The law at issue, the Iowa Civil Rights Act, bans places of public accommodation from expressing their views on human sexuality if they would “directly or indirectly” make “persons of any particular…gender identity” feel “unwelcome.” The speech ban could be used to gag churches from making any public comments—including from the pulpit—that could be viewed as unwelcome to persons who do not identify with their biological sex because the commission has stated that the law applies to churches during any activity that the commission deems to not have a “bona fide religious purpose.”

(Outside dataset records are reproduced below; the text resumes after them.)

(* ===== verification/LinuxMemory.v ===== *)
(** * Linux memory ([src/src/memory/linux.rs], [src/src/memory/linux/maps.rs])

    The [platform] module of a Linux build: regions from [/proc/self/maps],
    [process_vm_readv], [sysconf] and [mprotect].  The system calls are the
    class [Linux], what they document is [LinuxLaws]; the module then has the
    laws [Memory] asks of a platform. *)

From S2P Require Import Prelude Errors Text Memory Executable UnixPages.

#[local] Open Scope Z_scope.
#[local] Set Default Proof Using "Type*".

Definition EINTR : Z := 4.

(** ** Parsing [/proc/self/maps] *)

Definition mapping_error {A} (r : outcome IntError A) : result A :=
  match r with
  | Ok a => Ok a
  | Err e => Err (Mapping (int_error_text e))
  | Panic message => Panic message
  | Abort => Abort
  end.

(** [matches!(c, a | b)]. *)
Definition either (c a b : Z) : bool := (c =? a) || (c =? b).

(** The loop of [parse_region] over the lines. *)
Fixpoint parse_lines (lines : list (list Z)) (address : Z) : result (option Region.t) :=
  match lines with
  | [] => Ok None
  | line :: lines =>
      let columns := split_whitespace line in
      let range := default [] (columns !! 0%nat) in
      let permissions := as_bytes (default [] (columns !! 1%nat)) in
      '(start, stop) ← ok_or (Mapping "missing mapping address range") (split_once 45 range);
      start ← mapping_error (from_str_radix start);
      stop ← mapping_error (from_str_radix stop);
      match permissions with
      | [r; w; x; s] =>
          if (stop <=? start) || negb (either r 114 45) || negb (either w 119 45)
             || negb (either x 120 45) || negb (either s 112 115)
          then Err (Mapping "invalid mapping permissions or range")
          else if (start <=? address) && (address <? stop) then
            let protection :=
              Z.lor (Z.lor (if r =? 114 then PROT_READ else 0)
                           (if w =? 119 then PROT_WRITE else 0))
                    (if x =? 120 then PROT_EXEC else 0) in
            Ok (Some (Region.Make start stop protection (r =? 114) (x =? 120)))
          else parse_lines lines address
      | _ => Err (Mapping "invalid mapping permissions or range")
      end
  end.

(** [parse_region]. *)
Definition parse_region (maps : list Z) (address : Z) : result (option Region.t) :=
  parse_lines (lines maps) address.

(** ** What the kernel prints

    One line per mapping, as [show_map_vma] of [fs/proc/task_mmu.c] does:
    both ends with at least eight hexadecimal digits, the four permission
    letters, and the offset, device, inode and path, any bytes but a line
    feed. *)
Module Mapping_.
Record t := Make {
  start : Z;
  stop : Z;
  readable : bool;
  writable : bool;
  executable : bool;
  shared : bool;
  rest : list Z }.

Definition protection (m : t) : Z :=
  Z.lor (Z.lor (if readable m then PROT_READ else 0) (if writable m then PROT_WRITE else 0))
        (if executable m then PROT_EXEC else 0).

Definition contains (a : Z) (m : t) : bool := (start m <=? a) && (a <? stop m).

Definition region (m : t) : Region.t :=
  Region.Make (start m) (stop m) (protection m) (readable m) (executable m).

Definition width (z : Z) : nat := Z.to_nat (Z.max 8 (Z.log2 z / 4 + 1)).
Definition number (z : Z) : list Z := hex (width z) z.
Definition range (m : t) : list Z := number (start m) ++ 45 :: number (stop m).
Definition letters (m : t) : list Z :=
  [if readable m then 114 else 45; if writable m then 119 else 45;
   if executable m then 120 else 45; if shared m then 115 else 112].
Definition line (m : t) : list Z := range m ++ 32 :: letters m ++ 32 :: rest m.
Definition render (ms : list t) : list Z := ms ≫= λ m, line m ++ [10].

Definition ok (m : t) : Prop :=
  0 ≤ start m < stop m ∧ stop m ≤ usize_max ∧ 10 ∉ rest m.
End Mapping_.

(** [Iterator::find] on the mappings. *)
Definition mapping_at (a : Z) (ms : list Mapping_.t) : option Mapping_.t :=
  List.find (Mapping_.contains a) ms.

(** ** The system calls *)

(** A call returns what C returns, with the bytes it stored in the caller's
    buffer; [arch_prctl] asks for the shadow-stack flags.  [interrupts] bounds
    how many more signals can interrupt a call, and [files] holds what is still to be read of the open descriptors; the
    loops take their fuel from them. *)
Class Linux (S : Type) := {
  linux_posix :: Posix S;
  openat_maps : S → Z * S;
  sys_read : Z → Z → S → (Z * list Z) * S;
  sys_close : Z → S → Z * S;
  process_vm_readv : Z → Z → S → (Z * list Z) * S;
  sysconf_page_size : S → Z * S;
  arch_prctl : S → (Z * Z) * S;
  poke : list Z → Z → S → S;
  strerror : Z → string;
  interrupts : S → nat;
  files : S → gmap Z (list Z);
  memory : S → Z → Z;
  mappings : S → list Mapping_.t;
  page_bytes : Z }.

Section platform.
Context {S : Type} `{!Linux S}.

(** [maps::retry]; an [Err] is the [errno] of the [io::Error]. *)
Fixpoint retry_loop {A} (fuel : nat) (call : S → (Z * A) * S) : M Z S (Z * A) :=
  match fuel with
  | O => panic "out of fuel"
  | Datatypes.S fuel => λ s,
      let '((result, a), s) := call s in
      if 0 <=? result then (Ok (result, a), s)
      else if negb (errno s =? EINTR) then (Err (errno s), s)
      else retry_loop fuel call s
  end.
Definition retry {A} (call : S → (Z * A) * S) : M Z S (Z * A) := λ s,
  retry_loop (Datatypes.S (interrupts s)) call s.

(** The loop of [maps::read]; the 4096 bytes of [buffer] keep what earlier
    reads stored. *)
Fixpoint read_loop (fuel : nat) (file : Z) (buffer bytes : list Z) : M Z S (list Z) :=
  match fuel with
  | O => panic "out of fuel"
  | Datatypes.S fuel =>
      '(count, stored) ← retry (sys_read file (Z.of_nat (length buffer)));
      let buffer := stored ++ drop (length stored) buffer in
      if count =? 0 then mret bytes else
      part ← lift (slice buffer 0 (Z.to_nat count));
      read_loop fuel file buffer (bytes ++ part)
  end.

(** [maps::read]; the descriptor is closed however the loop ends. *)
Definition read_maps : M Z S (list Z) :=
  '(file, _) ← retry (λ s, let '(r, s) := openat_maps s in ((r, tt), s));
  left ← gets (λ s, length (default [] (files s !! file)));
  r ← attempt (read_loop (Datatypes.S left) file (replicate 4096 0) []);
  modify (λ s, (sys_close file s).2);;
  bytes ← lift r;
  mret (from_utf8_lossy bytes).

(** [io::Error]'s text. *)
Definition io_error_text (code : Z) : string :=
  strerror code +:+ " (os error " +:+ pretty code +:+ ")".

Definition linux_region_at (address : Z) : M Error S (option Region.t) := λ s,
  match read_maps s with
  | (Ok maps, s) => (parse_region maps address, s)
  | (Err code, s) => (Err (Mapping (io_error_text code)), s)
  | (Panic message, s) => (Panic message, s)
  | (Abort, s) => (Abort, s)
  end.

Definition linux_read_bytes (address length : Z) : M Error S (list Z) := λ s,
  let '((copied, stored), s) := process_vm_readv address length s in
  if copied <? 0 then os_error "read memory" s
  else
    let bytes := stored ++ drop (List.length stored) (replicate (Z.to_nat length) 0) in
    (Ok (take (Z.to_nat copied) bytes), s).

Definition linux_page_size : M Error S Z := λ s,
  let '(size, s) := sysconf_page_size s in
  if size <? 0 then os_error "page size" s else (Ok size, s).

Definition linux_protect (page : PageRange.t) (writable : bool) : M Error S unit := λ s,
  let protection :=
    Z.lor (to_signed 32 (PageRange.protection page)) (if writable then PROT_WRITE else 0) in
  let '(result, s) := mprotect (PageRange.address page) (PageRange.length page) protection s in
  if negb (result =? 0) then os_error "protect memory" s else (Ok tt, s).

Definition linux_flush (address length : Z) : M Error S unit := modify (cache_flush address length).

#[global] Instance linux_platform : Platform S := {
  region_at := linux_region_at;
  read_bytes := linux_read_bytes;
  page_size := linux_page_size;
  protect := linux_protect;
  flush := linux_flush;
  copy bytes address := modify (poke bytes address);
  remap_pages := None }.

(** The bytes and permissions of the process; memory that is not mapped holds
    nothing. *)
#[global] Instance linux_view : View S := {
  byte_at s a := if mapping_at a (mappings s) then memory s a else 0;
  prot_at s a := Mapping_.protection <$> mapping_at a (mappings s);
  page := page_bytes;
  prot_ok p := 0 ≤ p < 8;
  with_write p := Z.lor p PROT_WRITE;
  can_write p := Z.testbit p 1;
  can_run p := Z.testbit p 0 && Z.testbit p 2 }.
End platform.

(** What the calls document.  Only [mprotect] changes permissions and only
    [poke] changes bytes; [quiet] is a step that changes neither. *)
Section laws.
Context {S : Type} `{!Linux S}.

Definition quiet (s s' : S) : Prop :=
  mappings s' = mappings s ∧ (∀ a, memory s' a = memory s a) ∧
  (interrupts s' ≤ interrupts s)%nat.

(** A call that was interrupted used up one of the signals. *)
Definition signalled (s s' : S) : Prop :=
  errno s' = EINTR → (interrupts s' < interrupts s)%nat.

Class LinuxLaws := {
  linux_posix_laws :: PosixLaws S;
  page_bytes_pos : 0 < page_bytes;
  mappings_ok s : Forall Mapping_.ok (mappings s);
  mappings_aligned s :
    Forall (λ m, (page_bytes | Mapping_.start m) ∧ (page_bytes | Mapping_.stop m)) (mappings s);
  mappings_sorted s :
    StronglySorted (λ m m', Mapping_.stop m ≤ Mapping_.start m') (mappings s);
  openat_law s r s' :
    openat_maps s = (r, s') → quiet s s' ∧
    if 0 <=? r then files s !! r = None ∧
      files s' = <[r := Mapping_.render (mappings s)]> (files s)
    else files s' = files s ∧ signalled s s';
  read_law file n text s r stored s' :
    0 < n → files s !! file = Some text → sys_read file n s = ((r, stored), s') → quiet s s' ∧
    if 0 <=? r then
      r = Z.of_nat (length stored) ∧ r ≤ n ∧ (r = 0 → text = []) ∧
      ∃ left, text = stored ++ left ∧ files s' = <[file := left]> (files s)
    else files s' = files s ∧ signalled s s';
  close_law file s r s' :
    sys_close file s = (r, s') → quiet s s' ∧ files s' = delete file (files s);
  readv_law a n s r stored s' :
    0 ≤ n → process_vm_readv a n s = ((r, stored), s') → quiet s s' ∧
    (0 ≤ r → r ≤ n ∧ r = Z.of_nat (length stored) ∧
      holds s a stored);
  sysconf_law s r s' : sysconf_page_size s = (r, s') → quiet s s' ∧ (0 ≤ r → r = page_bytes);
  poke_law bytes a s :
    (∀ k, (k < length bytes)%nat →
      ∃ p, prot_at s (a + Z.of_nat k) = Some p ∧ can_write (S:=S) p = true) →
    mappings (poke bytes a s) = mappings s ∧ written s (poke bytes a s) a bytes;
  arch_prctl_law s r s' : arch_prctl s = (r, s') → quiet s s' }.
End laws.
Arguments LinuxLaws : clear implicits.
Arguments LinuxLaws S {_}.

(** ** The parser undoes the kernel's printing *)

Section parsing.
Import Mapping_.

Lemma width_enough z : 0 ≤ z ≤ usize_max → 0 ≤ z < 16 ^ Z.of_nat (width z) ∧ (1 < width z)%nat.
Proof.
  intros Hz. unfold width. rewrite Z2Nat.id by lia. split; [|lia]. split; [lia|].
  destruct (decide (z = 0)) as [->|Hne]; [lia|].
  change 16 with (2 ^ 4). rewrite <-Z.pow_mul_r by lia. apply Z.log2_lt_pow2; [lia|].
  pose proof (Z.div_mod (Z.log2 z) 4). pose proof (Z.mod_pos_bound (Z.log2 z) 4). lia.
Qed.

Examples the commission previously gave in a brochure are “a child care facility operated at a church or a church service open to the public,” which encompasses most events that churches hold. ADF attorneys explain that a recently revised version of the brochure isn’t much better, as it states that places of worship are only “generally exempt” from the law and that they will be subject to it if “the place of worship engages in non-religious activities which are open to the public.

ADF attorneys representing Fort Des Moines Church of Christ in Des Moines continue to point out that all events held at a church on its property have a bona fide religious purpose, and that the commission has no authority to violate the First Amendment’s guarantees of freedom of religion and speech. The Iowa Civil Rights Act also includes a facility use mandate that requires anyone subject to the law to open sensitive areas like locker rooms, showers, and restrooms to persons based on their “gender identity” rather than their biological sex.

As the ADF brief filed Monday in the U.S. District Court for the Southern District of Iowa, Central Division, explains, the commission’s “overreach is entirely predictable in light of Iowa’s constitutionally flawed definition of public accommodation, which clearly encompasses churches. The Commission has twice tried to inform ‘churches’ and then ‘places of worship’ what activities will bring them under the Act. But in doing so, the Commission only highlights how the Act interferes into the internal affairs of houses of worship, and why a preliminary injunction is absolutely necessary to protect the Church from further chill of its constitutional rights.”

Timm Reid, one of more than 3,000 private attorneys allied with ADF, is serving as local counsel on behalf of the church in the case, Fort Des Moines Church of Christ v. Jackson.

Alliance Defending Freedom is an alliance-building, non-profit legal organization that advocates for the right of people to freely live out their faith.